The high-performance magnets used in electric motors are typically made through processes like powder compaction, for sintered magnets, or injection molding for bonded magnets. These processes require multiple steps – the magnets need to first be fabricated and then shaped and assembled into a final product. But a pair of Canadian researchers have come up with a better way that combines all of those steps into one.
Fabrice Bernier and Jean-Michel Lamarre of the National Research Council (NRC) of Canada have developed a new process for fabricating magnets for electric motors. It’s called cold spray additive manufacturing, which involves a material in fine powder form being accelerated in a high-velocity compressed gas jet. A stream of powder hits the substrate at great speed and begins building up a layer at a time, creating complex shapes thanks to industrial robot control. Compared to other additive manufacturing technologies, cold spray additive manufacturing has extremely high buildup rates, allowing for the production of several kilograms of magnets per hour.
The magnets created using cold spray additive manufacturing have excellent mechanical and thermal properties – far superior to those of conventional magnets. The high velocities at which the material is deposited and the absence of polymer in the material matrix result in better mechanical properties, and the adhesion of the magnet to the part is also excellent, requiring neither glue nor assembly. Magnets created using cold spray additive manufacturing are also easy to machine compared to sintered magnets, which are more brittle.

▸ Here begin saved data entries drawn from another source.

(** Modelled from the spec: the pointer is within the band when its distance
    to the midpoint is at most half of [threshold] times the extent. *)
Definition centralBand (xy : Z * Z) (hovered : NodeMeta.t) (threshold : Q)
    (direction : Direction) : bool :=
  let r := NodeMeta.boundingGeometry hovered in
  match direction with
  | vertical =>
      Qle_bool (inject_Z (Z.abs (2 * snd xy - (2 * top r + height r))))
               (threshold * inject_Z (height r))
  | horizontal =>
      Qle_bool (inject_Z (Z.abs (2 * fst xy - (2 * left r + width r))))
               (threshold * inject_Z (width r))
  end.

Definition sampleShared : Shared :=
  {| getDropLineDirectionFromXY := midpointDirection;
     checkIsInStackableArea := centralBand |}.

(** ** Sample data: a root list [a, g1 [], g2 [c], b] *)

Definition box (t : Z) : HTMLElement := mkElement (mkRect 0 t 200 40).

Definition item_a : Props.t := Props.mk (IdString "a") 0 None None None.
Definition item_b : Props.t := Props.mk (IdString "b") 3 None None None.
Definition group_g1 : Props.t := Props.mk (IdString "g1") 1 (Some true) None None.
Definition group_g2 : Props.t := Props.mk (IdString "g2") 2 (Some true) None None.
Definition item_c : Props.t := Props.mk (IdString "c") 0 None None None.
Definition locked_item : Props.t :=
  Props.mk (IdString "b") 3 None (Some true) None.
Definition lonely_item : Props.t :=
  Props.mk (IdString "b") 3 None None (Some true).

(** The group [g2] with its child. *)
Definition sampleTree : ItemTree :=
  ItemNode group_g2 [ItemNode item_c []].

Definition group_g2_context : GroupContext.t :=
  providedGroupContext group_g2 rootGroupContext.

(** The list context of a mounted list on which no gesture is running. *)
Definition idleList : ListContext.t :=
  ListContext.mk vertical 8 (1 # 2) None false None None true true
                 None false None None None.

(** The same list while [a] is being dragged. *)
Definition draggingA : ListContext.t :=
  ListContext.with_draggingNodeMeta
    (Some (getNodeMeta (box 0) (IdString "a") None [IdString "a"] 0 false))
    idleList.

(** The NodeMeta an item builds with [getNodeMeta], at drag-start and at
    hover alike. *)
Definition meta_of (props : Props.t) (groupContext : GroupContext.t)
    (element : HTMLElement) : NodeMeta.t :=
  getNodeMeta element (Props.identifier props)
    (GroupContext.identifier groupContext)
    (ancestorIdentifiers props groupContext) (Props.index props)
    (isGroup props).

(** The list while the group [g2] is being dragged: the pointer was last
    over [g1], whose hover is still recorded, and a destination was recorded
    there. *)
Definition draggingG2 : ListContext.t :=
  ListContext.with_destinationMetaRef
    (Some (DestinationMeta.mk None (Some 1)))
    (ListContext.with_hoveredNodeMetaRef
       (Some (meta_of group_g1 rootGroupContext (box 48)))
       (ListContext.with_isVisibleDropLineElement true
          (ListContext.with_draggingNodeMeta
             (Some (meta_of group_g2 rootGroupContext (box 96))) idleList))).

(** [a] is being dragged and the hover handler of the empty group [g1] has
    accepted the pointer. *)
Definition hoveringG1 : ListContext.t :=
  ListContext.with_hoveredNodeMetaRef
    (Some (meta_of group_g1 rootGroupContext (box 48)))
    (ListContext.with_isVisibleDropLineElement true draggingA).

(** [a] is being dragged, the pointer is over [b]. *)
Definition hoveringB : ListContext.t :=
  ListContext.with_hoveredNodeMetaRef
    (Some (meta_of item_b rootGroupContext (box 144)))
    (ListContext.with_isVisibleDropLineElement true draggingA).

(** [a] has just been stacked into [g1]. *)
Definition stackedOnG1 : ListContext.t :=
  ListContext.with_destinationMetaRef
    (Some (DestinationMeta.mk (Some (IdString "g1")) None))
    (ListContext.with_stackedGroupIdentifier (Some (IdString "g1"))
       (ListContext.with_isVisibleDropLineElement false hoveringG1)).

(** [a] has been stacked into [g1] and the pointer has then entered the
    lonely item [b]. *)
Definition stackedThenOverLonely : ListContext.t :=
  ListContext.with_hoveredNodeMetaRef
    (Some (meta_of lonely_item rootGroupContext (box 144)))
    (ListContext.with_isVisibleDropLineElement true stackedOnG1).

In addition, magnets created with cold spray additive manufacturing technology have increased thermal conductivity, which allows for better temperature control. They’re also corrosion- and oxidation-resistant, meaning that they will have longer lifespans.
Prototypes using this new magnetic material have been tested successfully, and the NRC is looking into ways to use cold spray additive manufacturing to enhance motor designs. They are also working on the development of soft magnetic materials.
“This technology will allow the creation of more compact, better performing motors for the future and could pave the way for building entire motors using cold spray technology, offering significant advantages such as cost reduction, better thermal management and more complex geometries and functionalities,” said Bernier.
The NRC’s focus has been on electric motors, as technology urgently needs to be developed that can reduce carbon dioxide emissions from vehicles. However, this new method of fabricating magnets could lend itself to multiple other applications as well, such as magnetic cooling, wind turbines and telecommunications devices.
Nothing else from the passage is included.